(** C6: every run of the demonstration program writes the constant string
    and the external version string to standard output, each on its line,
    and returns exit code 0, whatever the external version accessor returns
    and whichever definition of the member functions it is linked with. *)
Theorem cpp_example_main_prints_and_succeeds jcv (s : process) :
  cpp_example.main (lib := cpp_example_lib.linked jcv) s
  = (0, with_cout s (cout s ++ "C++ example linking " ++ test_string s ++ LF
                            ++ "Linking json-c version " ++ jcv tt ++ LF))
  /\ outcome (cpp_example.main (lib := cpp_example_lib.linked jcv) process_start)
     = (0, "C++ example linking cpp-example-lib Magic: 123456789" ++ LF
           ++ "Linking json-c version " ++ jcv tt ++ LF)
  /\ (forall lib : cpp_example_lib_hpp.members,
        fst (cpp_example.main (lib := lib) s) = 0).
Proof.
  split; [apply cpp_example_main_run | split].
  - rewrite cpp_example_main_run. reflexivity.
  - intros lib. unfold cpp_example.main, cpp_example.main_body.
    unfold bind at 1 2 3, cout_put at 1.
    destruct (cpp_example_lib_hpp.get_string mkCppExample _) as [str s1].
    unfold bind at 1 2 3 4, cout_put at 1 2, endl at 1, cout_put at 1.
    destruct (cpp_example_lib_hpp.get_json_c_version mkCppExample _) as [v s2].
    reflexivity.
Qed.

(** C7: within one process, any two calls of [get_string()] return equal
    values, and any two calls of [get_json_c_version()] return equal values,
    at whatever points of the run and on whatever instances they are made. *)
Theorem accessors_idempotent
  jcv (this1 this2 : CppExample) (s1 s2 : process)
  (Hrun1 : reachable jcv s1) (Hrun2 : reachable jcv s2) :
  fst (cpp_example_lib.get_string this1 s1)
  = fst (cpp_example_lib.get_string this2 s2)
  /\ fst (cpp_example_lib.get_json_c_version jcv this1 s1)
     = fst (cpp_example_lib.get_json_c_version jcv this2 s2)
  /\ fst (cpp_example_lib.get_string this2
            (snd (cpp_example_lib.get_string this1 s1)))
     = fst (cpp_example_lib.get_string this1 s1)
  /\ fst (cpp_example_lib.get_json_c_version jcv this2
            (snd (cpp_example_lib.get_json_c_version jcv this1 s1)))
     = fst (cpp_example_lib.get_json_c_version jcv this1 s1).
Proof.
  repeat rewrite get_string_run. repeat rewrite get_json_c_version_run.
  simpl fst. simpl snd.
  rewrite (reachable_test_string jcv s1 Hrun1).
  rewrite (reachable_test_string jcv s2 Hrun2).
  repeat split.
Qed.

Lemma accessors_idempotent_witness :
  fst (cpp_example_lib.get_string mkCppExample process_start)
  = fst (cpp_example_lib.get_string mkCppExample after_demo)
  /\ fst (cpp_example_lib.get_json_c_version json_c_0_17 mkCppExample process_start)
     = fst (cpp_example_lib.get_json_c_version json_c_0_17 mkCppExample after_demo).
Proof.
  pose proof (accessors_idempotent json_c_0_17 mkCppExample mkCppExample
                process_start after_demo (reachable_start json_c_0_17)
                after_demo_reachable) as H.
  split; [exact (proj1 H) | exact (proj1 (proj2 H))].
Defined.

(** C8: [CppExample::test_string] never changes after program start: at every
    point of every run its value is "cpp-example-lib Magic: 123456789", and no
    member function, stream insertion or consumer program leaves it with
    another value. *)
Theorem test_string_never_changes jcv (s : process) (Hrun : reachable jcv s) :
  test_string s = "cpp-example-lib Magic: 123456789"
  /\ (forall s', step jcv s s' -> test_string s' = test_string s).
Proof.
  split.
  - exact (reachable_test_string jcv s Hrun).
  - intros s' Hstep. exact (step_test_string jcv s s' Hstep).
Qed.

Lemma test_string_never_changes_witness :
  reachable json_c_0_17 after_demo
  /\ test_string after_demo = "cpp-example-lib Magic: 123456789".
Proof.
  split.
  - exact after_demo_reachable.
  - exact (proj1 (test_string_never_changes json_c_0_17 after_demo
                    after_demo_reachable)).
Defined.

(** C9: the verification program as written, calling the library's own
    [get_string()], never takes the FAIL branch: in every run the comparison
    yields 0, the program writes the PASS line and nothing else, no line it
    writes begins with FAIL, and its exit code is 0, not 1. *)
Theorem test_main_never_fails jcv (s : process) (Hrun : reachable jcv s) :
  let out :=
    "PASS: cpp-example-lib Magic: 123456789 = cpp-example-lib Magic: 123456789"
    ++ LF in
  string_compare (fst (cpp_example_lib.get_string mkCppExample s)) (test_string s) = 0
  /\ test_cpp_example.main (lib := cpp_example_lib.linked jcv) s
     = (0, with_cout s (cout s ++ out))
  /\ fst (test_cpp_example.main (lib := cpp_example_lib.linked jcv) s) <> 1
  /\ forallb (fun l => negb (String.prefix "FAIL" l)) (lines out) = true.
Proof.
  intros out. rewrite test_cpp_example_main_run, get_string_run.
  rewrite (reachable_test_string jcv s Hrun).
  split; [apply string_compare_refl | split; [reflexivity | split]].
  - simpl. discriminate.
  - reflexivity.
Qed.

Lemma test_main_never_fails_witness :
  reachable json_c_0_17 process_start
  /\ outcome (test_cpp_example.main (lib := cpp_example_lib.linked json_c_0_17)
                process_start)
     = (0, "PASS: cpp-example-lib Magic: 123456789 = cpp-example-lib Magic: 123456789"
           ++ LF).
Proof.
  split.
  - apply reachable_start.
  - rewrite (proj1 (proj2 (test_main_never_fails json_c_0_17 process_start
                             (reachable_start json_c_0_17)))).
    reflexivity.
Defined.

(** A run that inspects the process it starts in tells such processes
    apart; the consumer programs, by the next theorem, do not. *)
Example reads_back_tells_processes_apart :
  test_string process_start = test_string after_demo
  /\ fst (reads_back process_start) = 0
  /\ fst (reads_back after_demo) = 81.
Proof. repeat split. Qed.



(** * Further properties of the consumer programs *)

Lemma lines_from_line (a rest cur : string) :
  lf_count a = 0%nat ->
  lines_from cur (a ++ LF ++ rest) = (cur ++ a) :: lines_from EmptyString rest.
Proof.
  revert cur. induction a as [|ch a IH]; intros cur Hno.
  - simpl. f_equal. clear. induction cur as [|c cur IH]; simpl; congruence.
  - simpl in Hno. destruct (is_LF ch) eqn:E; [discriminate|].
    simpl append at 1. simpl lines_from. rewrite E.
    rewrite (IH _ Hno), append_assoc. reflexivity.
Qed.

Lemma prefix_nil (x : string) : String.prefix EmptyString x = true.
Proof. destruct x; reflexivity. Qed.

Lemma prefix_append (a x : string) : String.prefix a (a ++ x) = true.
Proof.
  induction a as [|ch a IH]; simpl.
  - apply prefix_nil.
  - destruct (ascii_dec ch ch) as [_|Hne]; [exact IH | now elim Hne].
Qed.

= = = = = = =

Please transcribe only the lines in the records above running from the line that has "repeat rewrite get_string_run." through the line that has "string_compare (fst (cpp_example_lib.get_string", both included, exactly as they appear.

RESULT FOR THIS TASK
  repeat rewrite get_string_run. repeat rewrite get_json_c_version_run.
  simpl fst. simpl snd.
  rewrite (reachable_test_string jcv s1 Hrun1).
  rewrite (reachable_test_string jcv s2 Hrun2).
  repeat split.
Qed.

Lemma accessors_idempotent_witness :
  fst (cpp_example_lib.get_string mkCppExample process_start)
  = fst (cpp_example_lib.get_string mkCppExample after_demo)
  /\ fst (cpp_example_lib.get_json_c_version json_c_0_17 mkCppExample process_start)
     = fst (cpp_example_lib.get_json_c_version json_c_0_17 mkCppExample after_demo).
Proof.
  pose proof (accessors_idempotent json_c_0_17 mkCppExample mkCppExample
                process_start after_demo (reachable_start json_c_0_17)
                after_demo_reachable) as H.
  split; [exact (proj1 H) | exact (proj1 (proj2 H))].
Defined.

(** C8: [CppExample::test_string] never changes after program start: at every
    point of every run its value is "cpp-example-lib Magic: 123456789", and no
    member function, stream insertion or consumer program leaves it with
    another value. *)
Theorem test_string_never_changes jcv (s : process) (Hrun : reachable jcv s) :
  test_string s = "cpp-example-lib Magic: 123456789"
  /\ (forall s', step jcv s s' -> test_string s' = test_string s).
Proof.
  split.
  - exact (reachable_test_string jcv s Hrun).
  - intros s' Hstep. exact (step_test_string jcv s s' Hstep).
Qed.

Lemma test_string_never_changes_witness :
  reachable json_c_0_17 after_demo
  /\ test_string after_demo = "cpp-example-lib Magic: 123456789".
Proof.
  split.
  - exact after_demo_reachable.
  - exact (proj1 (test_string_never_changes json_c_0_17 after_demo
                    after_demo_reachable)).
Defined.

(** C9: the verification program as written, calling the library's own
    [get_string()], never takes the FAIL branch: in every run the comparison
    yields 0, the program writes the PASS line and nothing else, no line it
    writes begins with FAIL, and its exit code is 0, not 1. *)
Theorem test_main_never_fails jcv (s : process) (Hrun : reachable jcv s) :
  let out :=
    "PASS: cpp-example-lib Magic: 123456789 = cpp-example-lib Magic: 123456789"
    ++ LF in
  string_compare (fst (cpp_example_lib.get_string mkCppExample s)) (test_string s) = 0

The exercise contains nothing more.